The sense of being in the sway of the beings of the ecology is laid out with characteristic lyricality and precision by David Abram in his stunning work Becoming Animal: An Earthly Cosmology where he describes the potent way beings influence that which is beyond them:
“To step into the shadow of this mountain is to step directly under the mountain’s influence, letting it untangle your senses as the rhythm of your breath adjusts to its breathing, to the style of its weather. To step into its shadow is to become a part, if only for this moment, of the mountain’s life. Just as shadows are not flat shapes projected upon the ground (but rather dense and voluminous spaces), neither are they measurable quantities, mere consequences of sunlight and its interruption. Shadows are qualitative attributes of the bodies that secrete them. They are time-dependent realms that change their contours with the hour and the season, momentary life zones where the shadow-casting mountain or boulder or body quietly envelops and gathers a range of other bodies under its sway. The shadow is a bounded space and time wherein the mountain is free to spread out of itself, making itself felt in all its unadorned frankness, drawing a cluster of other entities and elements into a common neighborhood–a zone of alliances and reciprocities enabled by the quiet shelter of the mountains shade.”

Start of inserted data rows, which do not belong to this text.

(* ===== verification/CppWriter.v ===== *)
(** * The writer of the C++ sources (td/generate: tl_writer_cpp.cpp)

    [TD_TL_writer_cpp] prints the constructors of the classes and the functions that
    fetch and store them.  The descriptions of the variables are its state: a
    variable is stored once the field that declares it has been printed, and a
    field that depends on a bit of a variable may only come after that. *)
From Stdlib Require Import ZArith Lia List Bool Ascii String.
From stdpp Require Import base list strings gmap.
From S2P Require Import Prelude Combinator Reader Writers Generate HeaderWriter.
Open Scope tl_scope.

Definition FLAG_DEFAULT_CONSTRUCTOR : Z := Z.shiftl 1 25.

(** [assert] in a method *)
Definition check (b : bool) : result unit := if b then Ret tt else Fault AssertFailed.

Definition var_at (vars : list var_description) (i : Z) : result var_description :=
  if i <? 0 then Fault OutOfBounds
  else match vars !! Z.to_nat i with Some v => Ret v | None => Fault OutOfBounds end.

Definition set_stored (b : bool) (v : var_description) : var_description :=
  mk_var (index v) b (is_type v) (parameter_num v) (function_arg_num v).

Definition store_var (vars : list var_description) (i : Z) (v : var_description) : list var_description :=
  <[Z.to_nat i := set_stored true v]> vars.

Definition vars_size (vars : list var_description) : Z := Z.of_nat (List.length vars).

Definition type_of (h : heap) (i : nat) : result tl_type :=
  match h_types h !! i with Some t => Ret t | None => Fault BadPointer end.

(** [1 << a.exist_var_bit] in a condition on a variable *)
Definition bit_condition (v : var_description) (bit : Z) : result (list Z) :=
  do? name := TD_gen_var_name v in
  do? mask := shift_one bit in
  Ret (code "if (" ++ name ++ code " & " ++ int_to_string mask ++ code ") { ").

Section Cpp.
Context (TD_ENABLE_JNI : bool) (tl_name string_type bytes_type : Name) (ext_include : list Name).

Definition C_gen_output_begin : Text :=
  fun _ =>
    let ext_include_str := concat (map (fun it => code "#include " ++ it ++ code "|") ext_include) in
    let ext_include_str := if bool_decide (ext_include_str = []) then [] else ext_include_str ++ code "|" in
    Ret (code "#include '" ++ tl_name ++ code ".h'||" ++ ext_include_str ++
         code "#include 'td/utils/common.h'|#include 'td/utils/format.h'|#include 'td/utils/logging.h'|" ++
         code "#include 'td/utils/SliceBuilder.h'|#include 'td/utils/tl_parsers.h'|#include 'td/utils/tl_storers.h'|" ++
         code "#include 'td/utils/TlStorerToString.h'||namespace td {|namespace " ++ tl_name ++
         code " {||std::string to_string(const BaseObject &value) {|  TlStorerToString storer;|" ++
         code "  value.store(storer, '');|  return storer.move_as_string();|}|").

(** ** Variables *)

(** The loop over the arguments in [gen_vars]. *)
Fixpoint C_mark_args (i : Z) (args : list arg) (vars : list var_description) : result (list var_description) :=
  match args with
  | [] => Ret vars
  | a :: args =>
      match a_type a with
      | tl_tree_var_type _ var_num =>
          do? _ := check (has_flag (arg_flags a) FLAG_EXCL) in
          do? _ := check (var_num <? vars_size vars) in
          do? _ := check (var_num >=? 0) in
          do? v := var_at vars var_num in
          do? _ := check (negb (is_type v)) in
          C_mark_args (i + 1) args (<[Z.to_nat var_num := mk_var (index v) (is_stored v) true (parameter_num v) i]> vars)
      | _ => C_mark_args (i + 1) args vars
      end
  end.

(** [result_type->children.empty ()] *)
Definition no_children (result_type : tl_tree) : bool := child_count result_type =? 0.

Definition C_gen_vars (t : tl_combinator) (result_type : option tl_tree) : TextVars :=
  fun vars h =>
    let vars := reset_vars vars in
    do? _ := check (match result_type with Some x => no_children x | None => true end) in
    do? vars := C_mark_args 0 (k_args t) vars in
    do? res := declare_vars (code "  ") vars h in
    Ret (res, vars).

Definition C_gen_function_vars (t : tl_combinator) : TextVars :=
  fun vars _ =>
    do? vars := mark_function_args 0 (k_args t) (reset_vars vars) in
    Ret ([], vars).

Definition C_gen_uni (result_type : tl_tree) (_ : bool) : TextVars :=
  fun vars _ => do? _ := check (no_children result_type) in Ret ([], vars).

Definition C_gen_constructor_id_store_raw (id : list Z) : list Z := code "s.store_binary(" ++ id ++ code ");".

Definition C_gen_constructor_id_store (id storer_type : Z) : Text :=
  plain_text (if storer_type =? 1 then [] else code "  " ++ C_gen_constructor_id_store_raw (int_to_string id) ++ code "|").

(** ** Fetching *)

(** The names that [gen_fetch_class_name] knows. *)
Definition C_simple_fetch (name : Name) : option (list Z) :=
  if one_of name ["#"; "Int32"]%string then Some (str "TlFetchInt")
  else if one_of name ["Int53"; "Int64"]%string then Some (str "TlFetchLong")
  else if one_of name ["True"; "Bool"; "Int"; "Long"; "Double"; "Int128"; "Int256"]%string then Some (str "TlFetch" ++ name)
  else if one_of name ["String"%string] then Some (str "TlFetchString<string>")
  else if one_of name ["Bytes"%string] then Some (str "TlFetchBytes<bytes>")
  else None.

To be in a place is to be shadowed and sheltered by it in both its physicality, and its dreamself. We all know this feeling, as certain qualities of feeling and even certain memories are only accessible in certain places. This unfolding is happening not by chance, but instead as an influence of the entities around us. In my experience on the landscape as a person working with spirits, we cannot say we know a place or a being until we have seen them in all their times and faces.
This takes an attunement, and disciplined engagement over time: a type of fidelity that looks like love. Contrary to what we might want to believe, this agentiality and livingness of a place does not stop at some “nature” border, but instead infuses all space/place. William Blake’s poetry of encounter, written in both Felpham and London, shows us that the influence of Los Angeles is just as palpable as the influence of Mount Shasta, no theorizing required.